Как же можно говорить, что «реформу прервала смерть Столыпина»? Эта реформа полностью исчерпала себя за три первых года. Все, кто хотели стать собственниками – ими стали. Дальше шло уже «дожигание» или откровенные аферы.

Пик переселенцев приходится на самое начало мероприятий Столыпина – на 1907-08 гг. Наиболее рисковые люди тогда двинулись в Сибирь. Однако число таких людей было не слишком велико. Что знали тогдашние крестьяне о Сибири? Только то, что туда шлют на каторгу – а в хорошее место каторжников гнать не будут. Но тем не менее кое-кто поехал. Дальше начинает расти число «возвращенцев».
А почему они возвращались? Многочисленные свидетельства говорят об очень плохой организации процесса. Чиновники просто никогда не сталкивались с такой задачей; хватало воровства и прочих злоупотреблений. За Уралом нравы были вообще дикие – каждый начальник чувствовал себя мелким царьком и плевать на всех хотел…
Критическим стал 1911 год. Тогда вернулась треть уехавших. Это уже была катастрофа. Но затем процесс переселения хоть и медленно, но стал идти – уже после смерти «великого реформатора». И вот что забавно: переселенцы на новых местах стали вновь организовываться в общины!
Переселилось в итоге всего три миллиона человек. Много это или мало? Мало. Никаких проблем переселенцы не решили. Да и не могли решить.
Поклонники Столыпина возражают, что дело было не в ошибочности его аграрного курса, а в том, что не хватило времени для его реализации. Нужно было не восемь-девять лет, какие отпустила реформе история, а, скажем, 20, которые просил Столыпин. Война и революция этому помешали. Доля истины здесь есть – с десятилетиями процесс сделался бы действительно необратимым. Но вопрос надо ставить иначе: почему история не дала этих 20 лет? Крах столыпинской реформы был обусловлен главным объективным фактором – тем, что она проводилась в условиях сохранения помещичьих землевладений и для сохранения этих землевладений. В этом коренился изначальный порок мнимой реформы, приведший в конечном счете к революции и превращению всей земли в общенародную собственность.
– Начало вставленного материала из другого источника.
(* ===== verification/NetIP.v ===== *)
(** * Go's net addresses

    The functions of Go's [net] (and of [net/netip], which it calls) that the
    guard uses: [ParseIP], [IP.String], [IP.To4], [IP.Mask], [ParseCIDR],
    [IPNet.Contains] and [SplitHostPort].  An address is the list of its
    bytes, 4 or 16 of them, as [Z]. *)

From S2P Require Import Prelude GoBytes.
From stdpp Require Import pretty.
#[local] Open Scope Z_scope.
#[local] Arguments lit : simpl never.

Abbreviation IP := (list Z).

Definition v4InV6Prefix : IP := [0; 0; 0; 0; 0; 0; 0; 0; 0; 0; 255; 255].

Definition To4 (ip : IP) : option IP :=
  if Nat.eqb (length ip) 4 then Some ip
  else if Nat.eqb (length ip) 16 && bool_decide (take 12 ip = v4InV6Prefix) then Some (drop 12 ip)
  else None.
Definition To16 (ip : IP) : option IP :=
  if Nat.eqb (length ip) 4 then Some (v4InV6Prefix ++ ip)
  else if Nat.eqb (length ip) 16 then Some ip else None.

(** ** Parsing *)

(** [parseIPv4Fields]: [val] and [digits] of the field so far, the fields
    before it. *)
Fixpoint v4_fields (s : bytes) (val digits : Z) (done : list Z) : option IP :=
  match s with
  | [] => if (digits =? 0) || negb (zlen done =? 3) then None else Some (done ++ [val])
  | c :: s' =>
      let d := byte_val c - 48 in
      if (0 <=? d) && (d <=? 9) then
        if (digits =? 1) && (val =? 0) then None
        else if 255 <? val * 10 + d then None
        else v4_fields s' (val * 10 + d) (digits + 1) done
      else if (c =?b ".") && negb (digits =? 0) && (zlen done <? 3)
      then v4_fields s' 0 0 (done ++ [val])
      else None
  end.

Definition hex_val (c : byte) : option Z :=
  let z := byte_val c in
  if (48 <=? z) && (z <=? 57) then Some (z - 48)
  else if (97 <=? z) && (z <=? 102) then Some (z - 87)
  else if (65 <=? z) && (z <=? 70) then Some (z - 55)
  else None.

(** The hexadecimal digits at the head, at most four. *)
Fixpoint hex_group (s : bytes) (n acc : Z) : option (Z * Z * bytes) :=
  match s with
  | [] => Some (n, acc, [])
  | c :: s' =>
      match hex_val c with
      | None => Some (n, acc, s)
      | Some d => if 3 <? n then None else hex_group s' (n + 1) (acc * 16 + d)
      end
  end.

(** The loop of [parseIPv6]: the bytes so far and where [::] was. *)
Fixpoint v6_loop (fuel : nat) (s : bytes) (out : list Z) (ellipsis : option nat)
  : option (list Z * option nat * bytes) :=
  match fuel with
  | O => Some (out, ellipsis, s)
  | S fuel' =>
      if (16 <=? zlen out) then Some (out, ellipsis, s)
      else match hex_group s 0 0 with
      | None => None
      | Some (n, acc, rest) =>
          if n =? 0 then None
          else match rest with
          | [] => Some (out ++ [acc / 256; acc mod 256], ellipsis, [])
          | c :: after =>
              if c =?b "." then
                match ellipsis, zlen out =? 12 with
                | None, false => None
                | _, _ => if 16 <? zlen out + 4 then None
                          else match v4_fields s 0 0 [] with
                               | Some v4 => Some (out ++ v4, ellipsis, [])
                               | None => None
                               end
                end
              else if negb (c =?b ":") then None
              else
                let out := out ++ [acc / 256; acc mod 256] in
                match after with
                | [] => None
                | c2 :: after2 =>
                    if c2 =?b ":" then
                      match ellipsis, after2 with
                      | Some _, _ => None
                      | None, [] => Some (out, Some (length out), [])
                      | None, _ => v6_loop fuel' after2 out (Some (length out))
                      end
                    else v6_loop fuel' after out ellipsis
                end
          end
      end
  end.

(** What [parseIPv6] does after the loop: nothing may be left, and an ellipsis
    must stand for at least one group. *)
Definition v6_finish (r : option (list Z * option nat * bytes)) : option IP :=
  match r with
  | Some (out, ellipsis, []) =>
      if zlen out <? 16 then
        match ellipsis with
        | None => None
        | Some e => Some (take e out ++ repeat 0 (16 - length out) ++ drop e out)
        end
      else match ellipsis with Some _ => None | None => Some out end
  | _ => None
  end.

Definition parseIPv6 (s : bytes) : option IP :=
  match s with
  | c1 :: c2 :: s' =>
      if (c1 =?b ":") && (c2 =?b ":") then
        match s' with
        | [] => Some (repeat 0 16)
        | _ => v6_finish (v6_loop 8 s' [] (Some 0%nat))
        end
      else v6_finish (v6_loop 8 s [] None)
  | _ => v6_finish (v6_loop 8 s [] None)
  end.

(** [netip.ParseAddr], where a zone is refused: four or sixteen bytes. *)
Fixpoint addr_kind (s : bytes) : option bool :=
  match s with
  | [] => None
  | c :: s' => if c =?b "." then Some true else if c =?b ":" then Some false
               else if c =?b "%" then None else addr_kind s'
  end.
Definition ParseAddr (s : bytes) : option IP :=
  match addr_kind s with
  | Some true => v4_fields s 0 0 []
  | Some false => if existsb (fun c => c =?b "%") s then None else parseIPv6 s
  | None => None
  end.

Definition ParseIP (s : bytes) : option IP := a ← ParseAddr s; To16 a.

(** ** Printing *)

Definition dec (n : Z) : bytes := lit (pretty n).
Definition hex_digit (d : Z) : byte := if d <? 10 then byte_of (48 + d) else byte_of (87 + d).
(** [appendHex]: no leading zeros. *)
Definition hex (x : Z) : bytes :=
  (if 4096 <=? x then [hex_digit (x / 4096)] else []) ++
  (if 256 <=? x then [hex_digit (x / 256 mod 16)] else []) ++
  (if 16 <=? x then [hex_digit (x / 16 mod 16)] else []) ++ [hex_digit (x mod 16)].

Fixpoint groups (ip : IP) : list Z :=
  match ip with a :: b :: l => a * 256 + b :: groups l | _ => [] end.

Fixpoint zero_run (l : list Z) : nat :=
  match l with 0 :: l' => S (zero_run l') | _ => O end.

(** The first longest run of at least two zero groups: its start and end. *)
Fixpoint best_run (i : nat) (l : list Z) (best : nat * nat) : nat * nat :=
  match l with
  | [] => best
  | _ :: l' =>
      let n := zero_run l in
      best_run (S i) l' (if (2 <=? n)%nat && (snd best - fst best <? n)%nat then (i, (i + n)%nat) else best)
  end.

(** The groups from [i] on; [skip] groups of the run are left out. *)
Fixpoint print_groups (i : nat) (skip : nat) (l : list Z) (run : nat * nat) : bytes :=
  match l with
  | [] => []
  | g :: l' =>
      match skip with
      | S k => print_groups (S i) k l' run
      | O =>
          if Nat.eqb i (fst run) && (fst run <? snd run)%nat then
            lit "::" ++ print_groups (S i) (snd run - fst run - 1) l' run
          else (if Nat.eqb i 0 || (Nat.eqb i (snd run) && (fst run <? snd run)%nat) then [] else lit ":") ++ hex g ++
               print_groups (S i) 0 l' run
      end
  end.

Definition IP_String (ip : IP) : bytes :=
  match To4 ip with
  | Some v4 => GoBytes.join (lit ".") (map dec v4)
  | None => let gs := groups ip in print_groups 0 0 gs (best_run 0 gs (0, 0)%nat)
  end.

(** ** Networks *)

Record IPNet := mkNet { n_ip : IP; n_mask : list Z }.

(** [CIDRMask]: [ones] bits of [n] bytes. *)
Fixpoint CIDRMask (ones : Z) (n : nat) : list Z :=
  match n with
  | O => []
  | S n' => if 8 <=? ones then 255 :: CIDRMask (ones - 8) n'
            else (255 - (2 ^ (8 - ones) - 1)) :: CIDRMask 0 n'
  end.

Fixpoint mask_bytes (ip mask : list Z) : list Z :=
  match ip, mask with
  | a :: ip', m :: mask' => Z.land a m :: mask_bytes ip' mask'
  | _, _ => []
  end.

(** [IP.Mask]; both have been brought to the same length. *)
Definition IP_Mask (ip mask : list Z) : IP :=
  let ip := if Nat.eqb (length mask) 4 then match To4 ip with Some v4 => v4 | None => ip end else ip in
  if Nat.eqb (length ip) (length mask) then mask_bytes ip mask else [].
Но все повторяется. В начале 1990-х нам с апломбом объявили, что «фермер накормит Россию». Провели экономическую реформу, которая ничем по сути не отличалась от столыпинской. Колхозные земли был розданы крестьянам. Егор Гайдар вообще считал себя продолжателем дела Столыпина, о чем неоднократно заявлял. И где эти фермеры, кроме как в телеэкране?
Кстати ваучеры – это ведь по сути то же самое. Каждому выдавался кусочек от общественного достояния. Который дескать можно использовать как угодно – и стать «народным собственником». И кто им стал?
Столыпин намертво связывал понятия «гражданственность» и «частная собственность». Это – чисто либеральный тезис. Предполагается: если человек владеет собственностью, он обладает и ответственностью. Столыпин так и не понял, что когда собственники набирают силу, они неизбежно стремятся подмять под себя государство. Да и насчет «гражданственности» не все так просто. Во время Гражданской войны Белое движение не поддержал никто из крупных русских предпринимателей, сумевших вывезти капиталы за границу.

Первая мировая наглядно показала, что аграрная реформа Столыпина была ошибкой. Столыпин исходил из либерального мифа, что самые лучшие граждане получаются из собственников. Возможно, это верно, пока государство развивается спокойно. Да, собственникам не нужны никакие великие потрясения. Но когда начинаются проблемы вроде большой войны, то выясняется – данным господам интересна прежде всего прибыль. А на остальное им плевать. С началом Первой мировой оказалось, что на имевшихся «крепких хозяев» никакие патриотические призывы не действуют. Свой карман им был дороже.